• _DATA SUPPLIED_:

(** * KrushiSetu / GreenTrace ML inference engine: [backend/ml/predict.py]

    A shallow embedding of the two inference pipelines of [predict.py]
    ([predict_soil] and [predict]) and the properties of their decision
    logic.

    Conventions of the embedding.
    - A Python [str] is a [string] (a sequence of bytes; class labels and
      field names are ASCII).
    - A Python [int] is a [Z].  A Python [float] is the rational it denotes
      ([Q]); the class scores are finite (no NaN), so their order is the
      order of [Q], and the threshold literal [0.15] compares as [15/100]
      against every score that came out of a float32 network.  A rounded
      float is the decimal that [round] yields and [json.dumps] prints.
    - A value that [json.load] returns or [json.dumps] prints is a [json].
      The class index file maps labels to integers (as [train.py] writes
      it).  The metadata file is whatever JSON value it holds: [predict]
      expects an object that maps a label to a record, itself an object,
      and what it does with any other value is part of the embedding.
    - A [dict] is a [gmap]; the dict literal that is emitted is a [JObj]
      with its keys in source order.
    - [predictions.argsort()] runs numpy's default sorting kind, which is
      not stable: it returns the indices in ascending order of score and
      promises nothing about the order of equal scores.  The sort is a
      parameter [argsort] of the pipeline, and all that is assumed of it
      is that contract ([Rank.sorts]).
    - A statement that can raise is a computation in [res]; an exception
      carries its class, as far as the handlers tell classes apart, and
      the text of [str(e)].
    - The files, the network and the two trained models are outside the
      program: their outcomes are the fields of an environment record.
      [log] writes to stderr and to a debug file only; it is no part of
      what is emitted and is left out. *)

From Stdlib Require Import ZArith QArith Qround Lqa String Ascii List Permutation Sorted Lia.
From stdpp Require Import base option list sorting gmap strings pretty.



(** ** Python strings *)

Module PyStr.

(** [s.startswith(p)] *)
Fixpoint startswith (p s : string) : bool :=
  match p, s with
  | EmptyString, _ => true
  | String _ _, EmptyString => false
  | String a p', String b s' => if Ascii.eqb a b then startswith p' s' else false
  end.

(** [p in s] for two strings: [p] occurs in [s] at some position. *)
Fixpoint contains (p s : string) : bool :=
  startswith p s ||
  match s with
  | EmptyString => false
  | String _ s' => contains p s'
  end.

(** [s.replace(old, new)] for one-character [old] and [new]. *)
Fixpoint replace (old new : ascii) (s : string) : string :=
  match s with
  | EmptyString => EmptyString
  | String c s' => String (if Ascii.eqb c old then new else c) (replace old new s')
  end.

• _WORK ITEM_:
From the records above, print only the lines between the one holding "float is the" and the one holding "expects an object", inclusive, exactly as they stand.

• _YOUR RESPONSE_:
      float is the decimal that [round] yields and [json.dumps] prints.
    - A value that [json.load] returns or [json.dumps] prints is a [json].
      The class index file maps labels to integers (as [train.py] writes
      it).  The metadata file is whatever JSON value it holds: [predict]
      expects an object that maps a label to a record, itself an object,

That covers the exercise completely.